Synchronization in finite time for variable-order fractional complex dynamic networks with multi-weights and discontinuous nodes based on sliding mode control strategy.

This paper is concerned with the global synchronization in finite time for variable-order fractional complex dynamic networks with multi-weights, where the dynamic nodes are modeled to be discontinuous, and subject to the local Hölder nonlinear growth in a neighborhood of continuous points. Firstly, an inequality with respect to variable-order fractional derivative for convex functions is proposed. On the basis of the proposed inequality, a global convergence principle in finite time for absolutely continuous functions is developed. Secondly, based on proposed convergence principle in finite time, a new sliding mode surface is presented, and an appropriate sliding mode control law is designed to drive the trajectory of the error system to the prescribed sliding mode surface in finite time and remain on it forever.
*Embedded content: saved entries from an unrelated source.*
Lemma main_loop_rows fuel subs :
  forall (w : env) s s',
    main_loop fuel subs w s = (Ret tt, s') ->
    exists rows,
      csv s' = (csv s ++ rows)%list /\
      List.length rows = List.length subs /\
      Forall (fun row => List.length row = 15 \/ List.length row = 14) rows /\
      List.length (files s') =
        List.length (files s) + List.length (filter (has_port_443 w) subs).
Proof.
  induction subs as [| sub subs IH]; intros w s s' Hrun.
  - injection Hrun as <-. exists []. rewrite app_nil_r. repeat split.
    + constructor.
    + simpl. lia.
  - cbn [main_loop] in Hrun. unfold bind in Hrun. rewrite process_host_run in Hrun.
    cbn [filter].
    destruct (has_port_443 w sub).
    + pose proof (scan_until_ready_outputs fuel sub w
                    (log EvClose (after_probe sub w s))) as (Hc & _ & Hf).
      destruct (scan_until_ready fuel sub w _) as [[d | e |] s2];
        try discriminate.
      simpl snd in Hc, Hf.
      destruct (IH w _ s' Hrun) as (rows & Hcsv & Hlen & Hw & Hfiles).
      exists (extract_summary d :: rows).
      simpl csv in Hcsv. simpl files in Hfiles.
      rewrite Hc in Hcsv. rewrite Hf, length_app in Hfiles.
      simpl csv in Hcsv. simpl files in Hfiles.
      repeat split.
      * rewrite Hcsv, <- app_assoc. reflexivity.
      * simpl. now rewrite Hlen.
      * constructor; [| exact Hw].
        rewrite extract_summary_columns. destruct (is_ok (summary_row d)); auto.
      * rewrite Hfiles. simpl. lia.
    + destruct (IH w _ s' Hrun) as (rows & Hcsv & Hlen & Hw & Hfiles).
      exists (no_https_row sub :: rows).
      simpl csv in Hcsv. simpl files in Hfiles.
      repeat split.
      * rewrite Hcsv, <- app_assoc. reflexivity.
      * simpl. now rewrite Hlen.
      * constructor; [now left | exact Hw].
      * exact Hfiles.
Qed.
In addition, on the basis of differential inclusions theory and Lur'e Postnikov-type convex Lyapunov function approach, the sufficient conditions with respect to the global stability in finite time are established in terms of linear matrix inequalities for the error system on designed sliding mode surface. Moreover, the upper bound of the settling time is explicitly evaluated. Finally, the effectiveness and correction of synchronization strategies are illustrated through two simulation experiments.